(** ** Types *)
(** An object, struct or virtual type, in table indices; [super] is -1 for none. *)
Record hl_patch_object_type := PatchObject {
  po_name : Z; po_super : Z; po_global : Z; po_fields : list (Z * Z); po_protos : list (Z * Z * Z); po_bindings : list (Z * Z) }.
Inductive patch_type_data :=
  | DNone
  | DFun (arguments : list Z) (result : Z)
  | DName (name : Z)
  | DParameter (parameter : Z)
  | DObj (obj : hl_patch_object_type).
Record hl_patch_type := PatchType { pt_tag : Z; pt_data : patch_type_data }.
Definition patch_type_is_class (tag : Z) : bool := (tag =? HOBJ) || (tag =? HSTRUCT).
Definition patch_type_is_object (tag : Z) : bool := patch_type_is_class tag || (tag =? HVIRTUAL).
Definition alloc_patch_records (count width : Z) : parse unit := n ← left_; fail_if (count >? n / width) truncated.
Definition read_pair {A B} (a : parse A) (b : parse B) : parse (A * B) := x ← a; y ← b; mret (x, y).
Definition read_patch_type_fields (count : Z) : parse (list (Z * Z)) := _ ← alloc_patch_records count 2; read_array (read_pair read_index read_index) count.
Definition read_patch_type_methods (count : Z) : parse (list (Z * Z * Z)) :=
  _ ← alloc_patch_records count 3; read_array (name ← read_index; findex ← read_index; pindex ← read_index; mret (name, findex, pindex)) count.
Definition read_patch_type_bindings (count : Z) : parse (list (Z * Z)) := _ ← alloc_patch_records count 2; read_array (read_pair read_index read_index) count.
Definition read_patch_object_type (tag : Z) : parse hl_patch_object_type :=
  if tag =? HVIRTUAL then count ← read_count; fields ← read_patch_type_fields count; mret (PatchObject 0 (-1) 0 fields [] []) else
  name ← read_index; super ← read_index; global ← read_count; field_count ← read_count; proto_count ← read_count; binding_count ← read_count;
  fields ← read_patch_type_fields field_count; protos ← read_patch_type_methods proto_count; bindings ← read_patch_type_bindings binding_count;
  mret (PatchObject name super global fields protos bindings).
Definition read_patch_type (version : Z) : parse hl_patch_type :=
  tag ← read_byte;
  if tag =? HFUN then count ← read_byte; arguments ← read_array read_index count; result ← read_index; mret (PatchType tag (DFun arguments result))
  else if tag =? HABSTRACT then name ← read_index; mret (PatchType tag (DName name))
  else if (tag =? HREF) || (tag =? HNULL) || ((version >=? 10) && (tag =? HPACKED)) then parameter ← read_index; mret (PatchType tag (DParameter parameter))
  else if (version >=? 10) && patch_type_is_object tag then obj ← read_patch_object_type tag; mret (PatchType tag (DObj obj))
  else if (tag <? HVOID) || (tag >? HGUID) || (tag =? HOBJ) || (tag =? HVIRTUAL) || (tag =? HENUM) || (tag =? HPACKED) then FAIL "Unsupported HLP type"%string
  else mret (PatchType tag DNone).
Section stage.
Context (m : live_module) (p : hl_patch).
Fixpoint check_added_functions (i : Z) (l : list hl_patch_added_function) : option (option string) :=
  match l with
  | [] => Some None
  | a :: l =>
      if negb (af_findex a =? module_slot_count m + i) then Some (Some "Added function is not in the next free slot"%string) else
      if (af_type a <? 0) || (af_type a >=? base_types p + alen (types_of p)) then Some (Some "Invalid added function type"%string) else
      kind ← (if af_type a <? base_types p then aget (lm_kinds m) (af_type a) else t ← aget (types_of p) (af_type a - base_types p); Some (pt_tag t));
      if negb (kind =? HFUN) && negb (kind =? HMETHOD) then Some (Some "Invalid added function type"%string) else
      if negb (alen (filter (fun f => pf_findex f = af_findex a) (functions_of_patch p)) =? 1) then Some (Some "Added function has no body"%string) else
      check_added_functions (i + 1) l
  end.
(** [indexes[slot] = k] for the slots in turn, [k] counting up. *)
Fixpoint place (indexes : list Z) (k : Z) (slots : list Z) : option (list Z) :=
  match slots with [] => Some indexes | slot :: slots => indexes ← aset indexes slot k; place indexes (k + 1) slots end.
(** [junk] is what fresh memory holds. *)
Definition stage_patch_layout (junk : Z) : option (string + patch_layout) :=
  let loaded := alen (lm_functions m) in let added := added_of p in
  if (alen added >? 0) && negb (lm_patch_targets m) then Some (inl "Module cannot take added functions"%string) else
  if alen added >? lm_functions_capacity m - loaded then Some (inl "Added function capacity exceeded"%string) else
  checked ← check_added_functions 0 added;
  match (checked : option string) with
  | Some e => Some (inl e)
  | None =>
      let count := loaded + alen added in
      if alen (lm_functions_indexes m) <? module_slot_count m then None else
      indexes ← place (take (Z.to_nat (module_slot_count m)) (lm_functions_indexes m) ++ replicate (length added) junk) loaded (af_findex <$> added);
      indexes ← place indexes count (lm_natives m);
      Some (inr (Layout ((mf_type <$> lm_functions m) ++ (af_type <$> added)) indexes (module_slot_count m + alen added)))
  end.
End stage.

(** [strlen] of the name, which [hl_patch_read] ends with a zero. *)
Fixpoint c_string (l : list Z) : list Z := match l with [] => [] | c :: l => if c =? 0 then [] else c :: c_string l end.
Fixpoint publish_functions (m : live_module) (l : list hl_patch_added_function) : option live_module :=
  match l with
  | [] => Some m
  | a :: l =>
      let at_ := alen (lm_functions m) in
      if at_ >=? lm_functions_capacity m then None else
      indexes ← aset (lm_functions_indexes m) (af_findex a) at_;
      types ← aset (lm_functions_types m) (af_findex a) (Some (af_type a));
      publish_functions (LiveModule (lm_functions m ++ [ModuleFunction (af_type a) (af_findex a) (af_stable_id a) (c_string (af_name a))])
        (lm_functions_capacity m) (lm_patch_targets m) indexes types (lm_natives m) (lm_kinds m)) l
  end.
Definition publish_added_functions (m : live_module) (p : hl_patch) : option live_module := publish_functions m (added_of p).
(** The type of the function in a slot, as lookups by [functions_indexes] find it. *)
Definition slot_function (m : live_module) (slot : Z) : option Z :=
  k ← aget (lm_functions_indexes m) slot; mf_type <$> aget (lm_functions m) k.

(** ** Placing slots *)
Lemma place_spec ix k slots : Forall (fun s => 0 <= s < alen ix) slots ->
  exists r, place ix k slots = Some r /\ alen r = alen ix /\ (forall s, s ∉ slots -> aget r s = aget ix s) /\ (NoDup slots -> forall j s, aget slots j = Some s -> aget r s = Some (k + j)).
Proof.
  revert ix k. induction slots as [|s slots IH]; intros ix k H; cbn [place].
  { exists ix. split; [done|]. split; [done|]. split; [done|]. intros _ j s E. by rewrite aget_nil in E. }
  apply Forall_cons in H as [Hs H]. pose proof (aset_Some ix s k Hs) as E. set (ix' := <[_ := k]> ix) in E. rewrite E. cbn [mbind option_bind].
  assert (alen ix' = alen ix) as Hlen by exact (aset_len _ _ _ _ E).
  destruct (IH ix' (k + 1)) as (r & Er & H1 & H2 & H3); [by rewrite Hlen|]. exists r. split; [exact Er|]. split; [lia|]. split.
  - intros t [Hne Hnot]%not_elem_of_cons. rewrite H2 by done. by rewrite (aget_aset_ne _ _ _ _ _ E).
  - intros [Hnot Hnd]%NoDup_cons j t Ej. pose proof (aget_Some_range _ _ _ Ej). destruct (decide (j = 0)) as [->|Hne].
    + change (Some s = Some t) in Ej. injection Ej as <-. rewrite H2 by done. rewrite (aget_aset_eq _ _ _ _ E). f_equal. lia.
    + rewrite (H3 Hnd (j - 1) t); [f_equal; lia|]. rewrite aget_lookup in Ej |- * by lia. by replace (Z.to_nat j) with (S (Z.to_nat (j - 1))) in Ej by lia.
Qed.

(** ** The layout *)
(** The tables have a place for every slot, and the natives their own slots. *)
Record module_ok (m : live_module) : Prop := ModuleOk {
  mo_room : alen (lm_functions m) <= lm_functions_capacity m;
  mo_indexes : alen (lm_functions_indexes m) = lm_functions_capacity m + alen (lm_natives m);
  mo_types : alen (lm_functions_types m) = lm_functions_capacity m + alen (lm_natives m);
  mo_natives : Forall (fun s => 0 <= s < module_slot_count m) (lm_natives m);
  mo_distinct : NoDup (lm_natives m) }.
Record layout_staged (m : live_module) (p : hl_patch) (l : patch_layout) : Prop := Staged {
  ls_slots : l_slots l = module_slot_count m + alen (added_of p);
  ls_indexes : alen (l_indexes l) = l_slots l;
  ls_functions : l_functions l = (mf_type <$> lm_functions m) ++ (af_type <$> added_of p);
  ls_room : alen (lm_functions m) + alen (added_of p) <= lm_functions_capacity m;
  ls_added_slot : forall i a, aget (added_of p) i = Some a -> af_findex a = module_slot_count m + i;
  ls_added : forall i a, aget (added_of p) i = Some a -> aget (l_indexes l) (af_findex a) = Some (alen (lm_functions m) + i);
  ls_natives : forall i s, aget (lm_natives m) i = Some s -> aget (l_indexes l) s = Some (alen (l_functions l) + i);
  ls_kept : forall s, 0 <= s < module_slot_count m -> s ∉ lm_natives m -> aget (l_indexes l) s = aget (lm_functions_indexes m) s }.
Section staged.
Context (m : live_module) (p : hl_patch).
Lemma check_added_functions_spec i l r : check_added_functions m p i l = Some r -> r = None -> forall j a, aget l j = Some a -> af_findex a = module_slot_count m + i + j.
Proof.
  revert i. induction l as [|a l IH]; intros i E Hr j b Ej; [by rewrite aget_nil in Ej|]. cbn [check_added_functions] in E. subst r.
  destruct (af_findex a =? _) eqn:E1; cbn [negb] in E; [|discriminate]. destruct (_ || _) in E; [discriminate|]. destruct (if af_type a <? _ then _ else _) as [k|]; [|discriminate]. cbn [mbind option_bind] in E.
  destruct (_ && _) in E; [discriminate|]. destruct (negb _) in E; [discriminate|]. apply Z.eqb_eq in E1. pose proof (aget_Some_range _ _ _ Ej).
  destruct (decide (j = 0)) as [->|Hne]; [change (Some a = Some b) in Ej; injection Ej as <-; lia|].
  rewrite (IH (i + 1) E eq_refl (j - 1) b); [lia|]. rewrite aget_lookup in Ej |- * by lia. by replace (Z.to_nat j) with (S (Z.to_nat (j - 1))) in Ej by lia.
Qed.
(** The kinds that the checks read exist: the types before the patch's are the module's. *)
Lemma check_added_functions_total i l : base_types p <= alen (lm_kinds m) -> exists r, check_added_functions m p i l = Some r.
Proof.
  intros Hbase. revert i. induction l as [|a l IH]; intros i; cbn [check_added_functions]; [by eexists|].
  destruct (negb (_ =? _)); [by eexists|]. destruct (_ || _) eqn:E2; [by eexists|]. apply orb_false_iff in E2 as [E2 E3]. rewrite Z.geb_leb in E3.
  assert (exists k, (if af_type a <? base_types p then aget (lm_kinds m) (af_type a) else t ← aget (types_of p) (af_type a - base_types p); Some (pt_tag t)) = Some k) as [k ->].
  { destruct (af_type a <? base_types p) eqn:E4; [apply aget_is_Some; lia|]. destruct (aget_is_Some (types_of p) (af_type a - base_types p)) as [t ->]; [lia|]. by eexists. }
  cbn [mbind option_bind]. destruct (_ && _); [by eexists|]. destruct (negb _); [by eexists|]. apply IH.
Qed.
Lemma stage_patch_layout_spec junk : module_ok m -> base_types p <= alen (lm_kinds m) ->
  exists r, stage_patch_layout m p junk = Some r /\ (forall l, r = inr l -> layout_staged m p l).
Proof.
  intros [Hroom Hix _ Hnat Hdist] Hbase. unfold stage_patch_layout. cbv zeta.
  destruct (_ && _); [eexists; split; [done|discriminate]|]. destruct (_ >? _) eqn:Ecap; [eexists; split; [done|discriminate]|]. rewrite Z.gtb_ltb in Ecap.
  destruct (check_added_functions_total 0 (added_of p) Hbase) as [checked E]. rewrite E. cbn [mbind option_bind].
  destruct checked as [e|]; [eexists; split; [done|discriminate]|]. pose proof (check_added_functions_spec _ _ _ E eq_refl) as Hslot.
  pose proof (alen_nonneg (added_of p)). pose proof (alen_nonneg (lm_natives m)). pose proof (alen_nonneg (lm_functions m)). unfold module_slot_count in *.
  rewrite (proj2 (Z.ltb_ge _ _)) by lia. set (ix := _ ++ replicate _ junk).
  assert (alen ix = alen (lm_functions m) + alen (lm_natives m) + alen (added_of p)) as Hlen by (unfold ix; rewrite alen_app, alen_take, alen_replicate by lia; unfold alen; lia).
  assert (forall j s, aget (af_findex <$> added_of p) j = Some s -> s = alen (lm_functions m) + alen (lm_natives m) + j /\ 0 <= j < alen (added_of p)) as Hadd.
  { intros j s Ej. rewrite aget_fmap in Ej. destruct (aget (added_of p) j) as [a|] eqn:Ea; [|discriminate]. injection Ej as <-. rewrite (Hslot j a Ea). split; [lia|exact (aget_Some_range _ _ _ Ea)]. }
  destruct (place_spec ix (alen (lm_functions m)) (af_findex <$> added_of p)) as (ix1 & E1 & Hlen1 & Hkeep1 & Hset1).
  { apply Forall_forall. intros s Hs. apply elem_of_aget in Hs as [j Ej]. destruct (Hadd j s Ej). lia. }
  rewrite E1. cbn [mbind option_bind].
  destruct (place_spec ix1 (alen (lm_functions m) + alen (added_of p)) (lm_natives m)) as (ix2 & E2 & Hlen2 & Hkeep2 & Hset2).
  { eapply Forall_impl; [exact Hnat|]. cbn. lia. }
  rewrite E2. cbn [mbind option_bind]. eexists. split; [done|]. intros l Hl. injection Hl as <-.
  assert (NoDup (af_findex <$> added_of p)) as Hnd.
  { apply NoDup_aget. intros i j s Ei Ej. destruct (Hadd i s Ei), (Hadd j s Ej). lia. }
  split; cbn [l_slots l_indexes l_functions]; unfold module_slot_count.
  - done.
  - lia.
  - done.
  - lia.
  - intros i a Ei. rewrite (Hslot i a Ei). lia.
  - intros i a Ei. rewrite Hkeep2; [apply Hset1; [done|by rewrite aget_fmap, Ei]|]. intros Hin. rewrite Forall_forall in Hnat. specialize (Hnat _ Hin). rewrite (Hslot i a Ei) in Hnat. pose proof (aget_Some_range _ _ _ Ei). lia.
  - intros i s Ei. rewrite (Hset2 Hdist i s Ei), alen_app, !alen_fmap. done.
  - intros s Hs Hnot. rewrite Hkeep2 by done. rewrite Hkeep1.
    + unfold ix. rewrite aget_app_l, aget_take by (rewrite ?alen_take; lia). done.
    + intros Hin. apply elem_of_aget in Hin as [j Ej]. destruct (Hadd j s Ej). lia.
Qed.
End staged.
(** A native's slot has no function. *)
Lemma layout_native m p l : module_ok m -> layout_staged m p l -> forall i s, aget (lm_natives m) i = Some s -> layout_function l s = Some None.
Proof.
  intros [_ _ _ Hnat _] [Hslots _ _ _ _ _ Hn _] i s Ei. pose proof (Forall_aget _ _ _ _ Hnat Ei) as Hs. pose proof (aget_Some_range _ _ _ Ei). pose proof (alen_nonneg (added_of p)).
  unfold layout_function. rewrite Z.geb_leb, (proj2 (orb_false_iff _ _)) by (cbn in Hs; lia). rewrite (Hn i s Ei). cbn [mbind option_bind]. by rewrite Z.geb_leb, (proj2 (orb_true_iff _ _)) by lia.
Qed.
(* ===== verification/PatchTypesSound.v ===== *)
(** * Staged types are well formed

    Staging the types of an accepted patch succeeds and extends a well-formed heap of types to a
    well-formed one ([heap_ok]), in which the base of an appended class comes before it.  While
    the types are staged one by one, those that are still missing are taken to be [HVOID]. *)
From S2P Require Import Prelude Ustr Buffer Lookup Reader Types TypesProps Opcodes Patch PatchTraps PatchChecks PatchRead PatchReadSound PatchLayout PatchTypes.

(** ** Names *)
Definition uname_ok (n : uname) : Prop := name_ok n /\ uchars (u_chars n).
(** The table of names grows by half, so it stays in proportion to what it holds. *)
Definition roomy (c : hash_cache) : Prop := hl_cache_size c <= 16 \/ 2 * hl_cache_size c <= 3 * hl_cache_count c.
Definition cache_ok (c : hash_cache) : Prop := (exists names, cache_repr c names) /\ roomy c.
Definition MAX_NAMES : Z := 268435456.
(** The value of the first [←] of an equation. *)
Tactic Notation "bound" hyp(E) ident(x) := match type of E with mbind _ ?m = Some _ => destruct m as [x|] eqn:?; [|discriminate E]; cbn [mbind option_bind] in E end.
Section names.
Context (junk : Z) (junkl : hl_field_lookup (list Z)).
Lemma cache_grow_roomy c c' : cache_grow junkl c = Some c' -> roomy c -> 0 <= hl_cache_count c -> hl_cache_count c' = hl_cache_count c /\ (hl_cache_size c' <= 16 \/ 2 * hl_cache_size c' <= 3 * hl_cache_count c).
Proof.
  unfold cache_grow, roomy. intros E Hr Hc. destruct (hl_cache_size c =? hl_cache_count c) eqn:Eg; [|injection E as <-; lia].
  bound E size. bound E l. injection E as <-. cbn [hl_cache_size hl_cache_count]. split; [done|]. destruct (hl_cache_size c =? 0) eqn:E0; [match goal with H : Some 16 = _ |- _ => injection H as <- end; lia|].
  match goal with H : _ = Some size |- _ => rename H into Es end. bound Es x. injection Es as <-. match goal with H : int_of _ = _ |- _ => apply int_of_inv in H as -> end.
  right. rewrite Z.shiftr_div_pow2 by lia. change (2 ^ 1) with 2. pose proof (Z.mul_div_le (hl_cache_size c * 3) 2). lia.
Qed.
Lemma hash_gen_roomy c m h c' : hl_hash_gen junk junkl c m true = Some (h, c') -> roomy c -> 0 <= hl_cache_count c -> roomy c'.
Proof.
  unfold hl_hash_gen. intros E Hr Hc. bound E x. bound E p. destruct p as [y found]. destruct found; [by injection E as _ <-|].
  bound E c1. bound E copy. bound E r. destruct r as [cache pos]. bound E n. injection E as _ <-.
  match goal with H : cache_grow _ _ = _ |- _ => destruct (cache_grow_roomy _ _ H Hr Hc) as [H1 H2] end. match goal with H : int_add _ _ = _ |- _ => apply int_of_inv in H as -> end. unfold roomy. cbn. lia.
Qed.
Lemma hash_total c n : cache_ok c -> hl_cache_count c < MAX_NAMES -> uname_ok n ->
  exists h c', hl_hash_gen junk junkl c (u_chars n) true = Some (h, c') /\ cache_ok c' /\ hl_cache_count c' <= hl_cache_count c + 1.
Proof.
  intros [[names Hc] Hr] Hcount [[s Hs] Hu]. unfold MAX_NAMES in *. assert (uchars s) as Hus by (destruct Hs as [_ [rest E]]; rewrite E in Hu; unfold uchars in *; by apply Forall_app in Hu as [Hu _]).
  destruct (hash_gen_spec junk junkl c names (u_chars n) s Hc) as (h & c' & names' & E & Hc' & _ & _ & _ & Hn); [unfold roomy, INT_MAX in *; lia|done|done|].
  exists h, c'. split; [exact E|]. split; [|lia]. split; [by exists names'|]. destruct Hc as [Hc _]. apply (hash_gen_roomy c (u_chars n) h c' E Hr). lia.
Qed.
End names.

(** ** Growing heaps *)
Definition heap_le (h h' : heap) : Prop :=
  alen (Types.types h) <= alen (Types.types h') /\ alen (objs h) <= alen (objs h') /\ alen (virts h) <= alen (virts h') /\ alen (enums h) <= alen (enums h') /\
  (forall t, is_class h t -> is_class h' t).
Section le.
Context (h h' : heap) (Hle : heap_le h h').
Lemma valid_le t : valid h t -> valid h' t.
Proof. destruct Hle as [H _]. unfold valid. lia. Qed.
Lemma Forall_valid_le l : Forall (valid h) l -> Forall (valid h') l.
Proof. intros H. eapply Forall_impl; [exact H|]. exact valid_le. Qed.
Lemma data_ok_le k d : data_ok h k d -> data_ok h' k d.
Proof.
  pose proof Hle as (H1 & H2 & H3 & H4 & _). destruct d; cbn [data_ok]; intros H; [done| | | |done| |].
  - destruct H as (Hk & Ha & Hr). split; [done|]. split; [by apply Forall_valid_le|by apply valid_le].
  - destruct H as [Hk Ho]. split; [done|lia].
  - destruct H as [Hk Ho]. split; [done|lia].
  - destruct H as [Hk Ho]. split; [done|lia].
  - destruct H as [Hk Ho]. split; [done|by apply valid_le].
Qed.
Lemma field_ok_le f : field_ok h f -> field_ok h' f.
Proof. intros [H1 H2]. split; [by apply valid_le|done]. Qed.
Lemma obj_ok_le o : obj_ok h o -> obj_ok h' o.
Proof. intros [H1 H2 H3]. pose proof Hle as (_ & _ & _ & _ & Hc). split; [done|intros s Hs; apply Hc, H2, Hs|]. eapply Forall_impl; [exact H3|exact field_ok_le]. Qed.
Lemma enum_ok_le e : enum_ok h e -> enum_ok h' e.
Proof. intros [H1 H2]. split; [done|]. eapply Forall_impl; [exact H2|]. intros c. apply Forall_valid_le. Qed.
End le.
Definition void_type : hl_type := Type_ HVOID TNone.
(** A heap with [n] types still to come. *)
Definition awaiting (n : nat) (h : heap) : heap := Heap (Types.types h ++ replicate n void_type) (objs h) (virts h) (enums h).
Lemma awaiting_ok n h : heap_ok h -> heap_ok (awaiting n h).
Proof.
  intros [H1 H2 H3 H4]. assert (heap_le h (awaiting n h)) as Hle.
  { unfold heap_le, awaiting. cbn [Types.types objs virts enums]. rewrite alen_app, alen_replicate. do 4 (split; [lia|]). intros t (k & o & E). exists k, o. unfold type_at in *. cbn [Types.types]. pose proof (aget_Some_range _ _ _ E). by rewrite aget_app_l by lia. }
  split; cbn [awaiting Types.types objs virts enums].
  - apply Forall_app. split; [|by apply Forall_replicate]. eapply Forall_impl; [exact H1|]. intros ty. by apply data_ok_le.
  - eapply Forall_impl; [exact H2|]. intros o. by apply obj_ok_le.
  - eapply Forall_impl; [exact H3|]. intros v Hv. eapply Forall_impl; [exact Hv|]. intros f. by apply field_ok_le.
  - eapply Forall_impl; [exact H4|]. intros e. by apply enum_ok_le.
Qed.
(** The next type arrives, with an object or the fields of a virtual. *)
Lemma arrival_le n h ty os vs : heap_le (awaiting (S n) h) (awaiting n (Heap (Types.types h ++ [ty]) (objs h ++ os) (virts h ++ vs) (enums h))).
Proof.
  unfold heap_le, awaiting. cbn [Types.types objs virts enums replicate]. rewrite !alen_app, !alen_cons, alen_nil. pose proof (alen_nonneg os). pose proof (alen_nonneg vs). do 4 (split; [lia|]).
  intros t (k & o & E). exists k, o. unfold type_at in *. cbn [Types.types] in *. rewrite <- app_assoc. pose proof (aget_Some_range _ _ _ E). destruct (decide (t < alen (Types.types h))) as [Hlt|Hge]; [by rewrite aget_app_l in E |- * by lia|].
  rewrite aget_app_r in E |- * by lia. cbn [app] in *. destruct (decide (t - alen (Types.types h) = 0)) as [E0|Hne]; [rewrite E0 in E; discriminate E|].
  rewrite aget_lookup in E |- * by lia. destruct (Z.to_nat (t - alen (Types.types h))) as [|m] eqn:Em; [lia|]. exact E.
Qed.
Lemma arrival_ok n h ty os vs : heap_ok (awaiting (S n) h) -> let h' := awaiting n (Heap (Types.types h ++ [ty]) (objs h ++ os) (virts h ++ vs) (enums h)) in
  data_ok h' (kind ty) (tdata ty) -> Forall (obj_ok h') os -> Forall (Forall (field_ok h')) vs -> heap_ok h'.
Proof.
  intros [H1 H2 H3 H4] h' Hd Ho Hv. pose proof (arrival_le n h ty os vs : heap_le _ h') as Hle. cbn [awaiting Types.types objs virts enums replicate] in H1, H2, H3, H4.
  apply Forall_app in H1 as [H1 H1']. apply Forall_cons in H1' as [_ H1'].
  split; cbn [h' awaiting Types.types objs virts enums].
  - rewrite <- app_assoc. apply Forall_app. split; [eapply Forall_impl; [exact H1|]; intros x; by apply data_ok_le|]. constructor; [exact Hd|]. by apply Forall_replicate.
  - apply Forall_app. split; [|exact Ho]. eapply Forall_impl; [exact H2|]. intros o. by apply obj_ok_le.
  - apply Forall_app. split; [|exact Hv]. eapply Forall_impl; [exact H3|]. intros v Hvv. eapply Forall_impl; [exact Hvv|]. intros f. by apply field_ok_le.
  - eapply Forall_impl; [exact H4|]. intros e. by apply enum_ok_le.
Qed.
◇ ◇ ◇ ◇ ◇ ◇ ◇
What is being asked
Of the entries above, repeat exactly the lines between the line with "if (alen added" and the line with "(** [strlen] of", inclusive, and no others.

Finished exercise
  if (alen added >? 0) && negb (lm_patch_targets m) then Some (inl "Module cannot take added functions"%string) else
  if alen added >? lm_functions_capacity m - loaded then Some (inl "Added function capacity exceeded"%string) else
  checked ← check_added_functions 0 added;
  match (checked : option string) with
  | Some e => Some (inl e)
  | None =>
      let count := loaded + alen added in
      if alen (lm_functions_indexes m) <? module_slot_count m then None else
      indexes ← place (take (Z.to_nat (module_slot_count m)) (lm_functions_indexes m) ++ replicate (length added) junk) loaded (af_findex <$> added);
      indexes ← place indexes count (lm_natives m);
      Some (inr (Layout ((mf_type <$> lm_functions m) ++ (af_type <$> added)) indexes (module_slot_count m + alen added)))
  end.
End stage.

(** [strlen] of the name, which [hl_patch_read] ends with a zero. *)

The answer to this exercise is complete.